This soup was inspired by the latter kind of day. I was in the kitchen with the kids — summer vacation is upon us, even if summery weather isn’t — and they were starting to get that glassy-eyed look that leads to cries of “I’m starving!” and “What are we having for dinner?” Needing something fast and simple that would also use up the sadly neglected veggies in the fridge, I devised this soup on the fly. We ate it with bacon, which makes all things taste better, and homemade almond flour crackers (one of many excellent recipes from Quick & Easy Paleo Comfort Foods).*

The bright sweetness of parsnips and carrots combines beautifully with the earthy musk of cumin and the lemony tang of coriander. It might not be the first combination that springs to mind, but I found it delightful. For those who eat dairy and feel like a splurge, grate some real Parmesan cheese over the individual servings; the flavor is absolutely luscious.
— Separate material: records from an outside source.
(** C15: conservation.  The fills of an order for a positive quantity never exceed
    it and add up to it when the order is reported as filled, and the aggregates of
    the book change by what traded and what came to rest, modulo 2^64 whatever
    overflows. *)
Theorem place_order_conserves :
  let own := is_buy (req_side order) in
  let traded := Zsum fill_quantity (or_fills res) in
  0 < req_quantity order ->
  0 <= traded <= req_quantity order /\
  (or_fully_filled res = true -> traded = req_quantity order) /\
  side_total (negb own) sh' ==64 side_total (negb own) sh - traded /\
  side_total own sh' ==64
    side_total own sh + (if or_resting res then req_quantity order - traded else 0).
Proof.
  cbv zeta. intros Hp. destruct place_reachable as (b & b' & Hrep & Hrep' & Hcase).
  rewrite !(side_total_rep _ _ _ Hrep), !(side_total_rep _ _ _ Hrep').
  pose proof (queue_wf b (negb (is_buy (req_side order))) (sr_wf _ _ Hrep)) as Hok.
  destruct Hcase as [Hs|(-> & -> & _ & -> & Hff)].
  - destruct (match_queue_conserves order _ _ Hok (req_quantity order)) as [E1 E2].
    pose proof (match_queue_rem order _ _ Hok (req_quantity order) ltac:(lia)) as Hr.
    pose proof (st_full _ _ _ _ Hs) as Hfull.
    rewrite (st_fills _ _ _ _ Hs), (st_opp _ _ _ _ Hs), (st_own _ _ _ _ Hs).
    unfold match_run in *. cbv zeta in E1, E2. rewrite E2.
    split; [lia|]. split; [intros Hf; apply Hfull in Hf; lia|]. split; [done|].
    destruct (or_resting res); [|by rewrite Z.add_0_r].
    rewrite depth_insert. cbn. rewrite E1. by rewrite Z.add_comm.
  - rewrite Zsum_nil, Z.sub_0_r, Z.add_0_r. split; [lia|]. split; [|done].
    by rewrite Hff.
Qed.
If you are doing a Whole30, are vegan, or simply prefer to avoid dairy, a bit of nutritional yeast is a tasty substitute.

PDX Parsnip Soup


  • Four fat parsnips
  • Four carrots
  • 1 cup dehydrated unsweetened coconut
  • 1-1/2 tablespoons ground cumin
  • 1 teaspoon ground coriander
  • 1 tablespoon dried oregano
  • Parmesan cheese or nutritional yeast


  1. Wash carrots and parsnips, snapping off the skinniest roots. Slice into rounds.
  2. Fill the bottom of a large steamer with water. Place the vegetables in the top portion of the steamer. Cover and cook on medium heat until vegetables can be easily pierced with a fork (15-20 minutes). Remove from heat, reserving four cups of the steaming water.
  3. Pour two cups of the steam water into a high-speed blender along with the coconut, cumin, and coriander. Set aside for 5-10 minutes.
  4. Pour one cup of reserved water into In a high-speed blender. Add approximately half of the carrots and parsnips. Blend for 1-2 minutes, tamping vegetables down as necessary, or until mixture is smooth. Pour into a large bowl.
  5. Pour another cup of steam water and the rest of the vegetables into the high speed blender; blending as before. Add to the soup in the bowl and stir.
  6. Finally, pour the last cup of reserved water into the blender. Blend for approximately 30 seconds. Stirring as you pour, add the water to the soup.
  7. To serve, ladle soup into bowls. Garnish each serving with a little sprinkle of oregano and cheese to taste.

* = Affiliate link.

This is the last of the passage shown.